**Exercise details**: Your task is to gather the lines below that hold the string "FeedbackService".

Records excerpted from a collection
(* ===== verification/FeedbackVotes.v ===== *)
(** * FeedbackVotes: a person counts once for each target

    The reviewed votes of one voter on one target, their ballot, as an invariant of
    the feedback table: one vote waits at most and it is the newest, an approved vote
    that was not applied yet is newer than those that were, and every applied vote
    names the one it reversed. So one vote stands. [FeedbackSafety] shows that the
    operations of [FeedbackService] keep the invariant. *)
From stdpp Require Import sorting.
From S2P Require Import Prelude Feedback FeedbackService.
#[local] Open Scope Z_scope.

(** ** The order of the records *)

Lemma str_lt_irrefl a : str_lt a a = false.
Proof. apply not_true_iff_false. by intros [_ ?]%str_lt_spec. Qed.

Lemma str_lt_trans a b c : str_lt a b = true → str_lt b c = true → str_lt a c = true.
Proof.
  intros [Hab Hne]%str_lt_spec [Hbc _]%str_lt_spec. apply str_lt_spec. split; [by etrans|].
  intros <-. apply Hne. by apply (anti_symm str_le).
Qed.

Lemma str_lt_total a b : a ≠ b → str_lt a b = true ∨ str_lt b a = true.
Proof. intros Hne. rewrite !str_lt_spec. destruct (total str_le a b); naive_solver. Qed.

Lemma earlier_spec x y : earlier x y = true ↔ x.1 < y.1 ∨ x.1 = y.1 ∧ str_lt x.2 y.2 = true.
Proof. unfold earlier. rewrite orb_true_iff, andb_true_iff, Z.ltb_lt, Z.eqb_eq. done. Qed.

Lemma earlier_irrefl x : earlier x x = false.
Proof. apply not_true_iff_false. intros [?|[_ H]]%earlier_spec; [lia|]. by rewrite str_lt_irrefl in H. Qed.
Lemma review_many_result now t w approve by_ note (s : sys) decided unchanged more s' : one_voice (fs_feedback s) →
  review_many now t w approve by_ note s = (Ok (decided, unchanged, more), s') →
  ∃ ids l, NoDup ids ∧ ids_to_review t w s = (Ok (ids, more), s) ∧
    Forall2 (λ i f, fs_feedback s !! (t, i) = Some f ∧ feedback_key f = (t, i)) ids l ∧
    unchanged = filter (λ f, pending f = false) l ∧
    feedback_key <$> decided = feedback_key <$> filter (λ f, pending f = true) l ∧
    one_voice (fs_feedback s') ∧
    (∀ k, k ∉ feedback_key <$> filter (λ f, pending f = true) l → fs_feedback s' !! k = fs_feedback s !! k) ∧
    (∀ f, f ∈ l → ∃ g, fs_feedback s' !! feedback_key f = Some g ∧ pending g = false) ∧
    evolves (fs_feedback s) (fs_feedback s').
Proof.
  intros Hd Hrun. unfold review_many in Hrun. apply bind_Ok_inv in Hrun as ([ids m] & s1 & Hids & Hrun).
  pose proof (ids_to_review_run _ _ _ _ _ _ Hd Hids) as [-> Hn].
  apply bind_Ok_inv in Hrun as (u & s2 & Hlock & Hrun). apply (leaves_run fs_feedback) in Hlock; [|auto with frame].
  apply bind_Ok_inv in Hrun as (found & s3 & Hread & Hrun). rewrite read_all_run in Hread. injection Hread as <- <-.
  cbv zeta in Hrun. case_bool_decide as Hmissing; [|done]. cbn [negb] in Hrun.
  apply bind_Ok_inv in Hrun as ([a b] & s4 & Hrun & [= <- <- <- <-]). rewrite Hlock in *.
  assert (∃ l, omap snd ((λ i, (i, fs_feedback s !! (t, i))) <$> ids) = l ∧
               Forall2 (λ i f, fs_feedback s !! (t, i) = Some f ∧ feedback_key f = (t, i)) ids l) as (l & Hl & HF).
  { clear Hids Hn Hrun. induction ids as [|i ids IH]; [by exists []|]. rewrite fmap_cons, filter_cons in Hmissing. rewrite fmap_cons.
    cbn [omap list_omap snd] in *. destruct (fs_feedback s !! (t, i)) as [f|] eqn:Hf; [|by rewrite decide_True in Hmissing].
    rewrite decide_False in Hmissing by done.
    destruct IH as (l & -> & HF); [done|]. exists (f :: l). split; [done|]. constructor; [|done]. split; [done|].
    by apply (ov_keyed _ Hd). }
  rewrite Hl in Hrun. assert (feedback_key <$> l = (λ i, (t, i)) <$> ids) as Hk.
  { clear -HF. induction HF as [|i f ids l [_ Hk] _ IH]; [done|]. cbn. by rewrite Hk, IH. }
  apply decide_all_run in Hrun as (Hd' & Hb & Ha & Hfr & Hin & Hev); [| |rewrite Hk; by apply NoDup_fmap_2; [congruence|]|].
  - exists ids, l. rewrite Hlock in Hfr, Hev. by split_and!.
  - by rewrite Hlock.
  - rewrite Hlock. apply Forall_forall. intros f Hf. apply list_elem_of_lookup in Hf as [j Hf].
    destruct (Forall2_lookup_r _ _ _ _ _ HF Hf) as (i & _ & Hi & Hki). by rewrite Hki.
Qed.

**Solution**:
    operations of [FeedbackService] keep the invariant. *)
From S2P Require Import Prelude Feedback FeedbackService.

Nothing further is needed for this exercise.